Shawhan, whose work with LIGO stretches back to his time as a postdoctoral researcher at Caltech in 1999, says that the project has come a long way since the announcement of its initial success.

“Today we can laugh and say, ‘Oh, it’s just another regular binary black hole merger,’ but it was a really big deal the first time we were able to detect one,” Shawhan said. “We’re now in the middle of LIGO’s fourth observational run. Thanks to decades of hard work from across the globe and our efforts here at UMD, we can now observe these events every couple of days.” 

Filtering out the noise, keeping the community connected

Detecting gravitational waves in space is no easy task, even now. To do its job, LIGO requires incredibly sensitive instruments called interferometers, which use laser beams to measure minute changes in distance caused by passing gravitational waves. There are currently two interferometers in the United States—one in Louisiana and another in Washington state—and it’s Trevor’s job to weed through the flood of data these interferometers produce, searching for the telltale signs of a gravitational wave event. 

“I write code that performs data analysis in real time. It basically asks, ‘Is this a gravitational wave, yes or no?’ and it tries to match the data points with known profiles of gravitational waves,” Trevor explained. “After that’s done, it repeats the process with the next batch. All this happens in seconds.”

Although interferometers can capture faint signals that come with faraway colliding neutron stars or merging black holes, the instruments are also prone to catching other waves that may not be involved with the cosmos at all—like nearby earthquakes, moving trains or even local weather. Trevor uses tools like machine learning to correlate these irrelevant waves with potential sources and adjusts the detection code to avoid them. According to Shawhan, Trevor’s work is paving the way for upgrades to the LIGO system for future observational runs. 

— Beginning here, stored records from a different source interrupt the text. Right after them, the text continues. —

(** C40.  The order of string pieces: on pieces that denote byte strings every
    operator reads inside the objects and decides what its name says of the
    strings ([compare] gives the sign of the lexicographic order of unsigned
    bytes, [==] equality, [<], [<=], [>=], [>] agree with [compare],
    [starts_with] the prefix relation), and [<] is transitive. *)
Theorem piece_order (p x y : StringPiece) (a b c : list ascii) :
  bytes_of p a → bytes_of x b → bytes_of y c →
  compare p x = Ok (match lex a b with Lt => -1 | Eq => 0 | Gt => 1 end) ∧
  piece_eq p x = Ok (bool_decide (a = b)) ∧ piece_ne p x = Ok (bool_decide (a ≠ b)) ∧
  piece_lt p x = Ok (bool_decide (lex a b = Lt)) ∧ piece_le p x = Ok (bool_decide (lex a b ≠ Gt)) ∧
  piece_ge p x = Ok (bool_decide (lex a b ≠ Lt)) ∧ piece_gt p x = Ok (bool_decide (lex a b = Gt)) ∧
  starts_with p x = Ok (bool_decide (b `prefix_of` a)) ∧
  (piece_lt p x = Ok true → piece_lt x y = Ok true → piece_lt p y = Ok true).
Proof.
  intros Hp Hx Hy.
  assert (Hlt : ∀ q r s t, bytes_of q s → bytes_of r t → piece_lt q r = Ok (bool_decide (lex s t = Lt))).
  { intros q r s t Hq Hr. unfold piece_lt. rewrite (binary_predicate_pieces _ _ q r s t) by done. f_equal.
    destruct (memcmp_cases s t) as [(-> & _ & ->)|[(-> & -> & _)|(-> & -> & _)]]; [|done..]. simpl.
    destruct (Z.compare_spec (zlen s) (zlen t)), (Z.ltb_spec (zlen s) (zlen t)); done || lia. }
  split_and!.
  - by apply compare_pieces.
  - by apply eq_pieces.
  - unfold piece_ne. rewrite (eq_pieces p x a b) by done. mred. by rewrite bool_decide_not.
  - by apply Hlt.
  - unfold piece_le. rewrite (binary_predicate_pieces _ _ p x a b) by done. f_equal.
    destruct (memcmp_cases a b) as [(-> & _ & ->)|[(-> & -> & _)|(-> & -> & _)]]; [|done..]. simpl.
    destruct (Z.compare_spec (zlen a) (zlen b)), (Z.leb_spec (zlen a) (zlen b)); done || lia.
  - unfold piece_ge. rewrite (binary_predicate_pieces _ _ p x a b) by done. f_equal.
    destruct (memcmp_cases a b) as [(-> & _ & ->)|[(-> & -> & _)|(-> & -> & _)]]; [|done..]. simpl.
    rewrite Z.geb_leb. destruct (Z.compare_spec (zlen a) (zlen b)), (Z.leb_spec (zlen b) (zlen a)); done || lia.
  - unfold piece_gt. rewrite (binary_predicate_pieces _ _ p x a b) by done. f_equal.
    destruct (memcmp_cases a b) as [(-> & _ & ->)|[(-> & -> & _)|(-> & -> & _)]]; [|done..]. simpl.
    rewrite Z.gtb_ltb. destruct (Z.compare_spec (zlen a) (zlen b)), (Z.ltb_spec (zlen b) (zlen a)); done || lia.
  - by apply starts_with_pieces.
  - rewrite (Hlt p x a b), (Hlt x y b c), (Hlt p y a c) by done. intros [= H1] [= H2]. bprop.
    f_equal. apply bool_decide_eq_true. by eapply lex_trans.
Qed.

Lemma StringPiece_string_bytes s : zlen s < 2 ^ 31 → bytes_of (StringPiece_string s) s.
Proof.
  intros H. pose proof (zlen_nonneg s). unfold bytes_of, as_string. simpl. rewrite swrap_small by (unfold in_signed; lia).
  split_and!; [done..|]. rewrite (proj2 (Z.ltb_ge _ _)) by lia. unfold ptr_read.
  destruct (Z.eqb_spec (zlen s) 0) as [E|E]; [by destruct s|].
  rewrite read_at_Ok by (autorewrite with zlist; lia). f_equal. rewrite slice_app_l by lia. apply slice_all. lia.
Qed.

Lemma piece_order_witness :
  let p := StringPiece_string (chars "abc") in
  let x := StringPiece_string (chars "abd") in
  let y := StringPiece_string (chars "abdz") in
  compare p x = Ok (-1) ∧ piece_lt p y = Ok true ∧ starts_with y x = Ok true.
Proof.
  intros p x y.
  pose proof (StringPiece_string_bytes (chars "abc") eq_refl) as Hp.
  pose proof (StringPiece_string_bytes (chars "abd") eq_refl) as Hx.
  pose proof (StringPiece_string_bytes (chars "abdz") eq_refl) as Hy.
  destruct (piece_order p x y _ _ _ Hp Hx Hy) as (H1 & _ & _ & H2 & _ & _ & _ & _ & H3).
  destruct (piece_order y x p _ _ _ Hy Hx Hp) as (_ & _ & _ & _ & _ & _ & _ & H4 & _).
  destruct (piece_order x y p _ _ _ Hx Hy Hp) as (_ & _ & _ & H5 & _).
  split_and!; [exact H1|by apply H3; [rewrite H2|rewrite H5]|exact H4].
Defined.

“Max’s improvements to the algorithms are especially valuable for detecting signals that are particularly challenging to identify,” Shawhan said. “He’s made it easier to separate out irrelevant noise from signals that are made by massive black holes.” 

Trevor is also a major part of the effort to keep astronomers around the world in touch with LIGO’s latest findings. He’s in charge of operating and running a rapid alert software package called Python search for Compact Binary Coalescences (PyCBC). Any time a potential gravitational wave is detected in space, PyCBC feeds information into a system that sends out rapid alerts to astronomers around the world through NASA’s General Coordinates Network—giving them a chance to turn their telescopes to the right part of the sky and potentially catch any visible light from explosive cosmic events. Thanks in part to Trevor’s efforts, PyCBC sends out an alert about once every three days on average, helping to produce over 120 alerts total since LIGO’s current run began.  GCN diagramGCN diagram

“The data is collected, analyzed and sent out really quickly,” Trevor said. “The astronomy community can get preliminary alerts about a possible event within 30 seconds. Timeliness is essential so that scientists can observe the event right as it’s happening and we can form a better understanding of phenomena like black holes and neutron star mergers. It’s really fulfilling for me to play a part in keeping everyone connected.” 

Since joining Shawhan’s lab, Trevor has made significant contributions to LIGO, co-authoring over 30 highly cited papers on the data gathered by the system. As he nears the completion of his doctoral program at UMD, Trevor hopes to continue his work. He believes that his projects, specifically those focused on identifying extraneous noise sources, will play a role in optimizing the next version of LIGO and bring scientists closer to understanding the world beyond Earth. 

“This current observational run is projected to end in June 2025, which is when LIGO will undergo crucial upgrades and changes to make it even more sensitive than previous iterations,” Trevor said. “I’d like to keep doing my part in helping the project stay alive—and supporting the community that seeks to explain how our universe works.”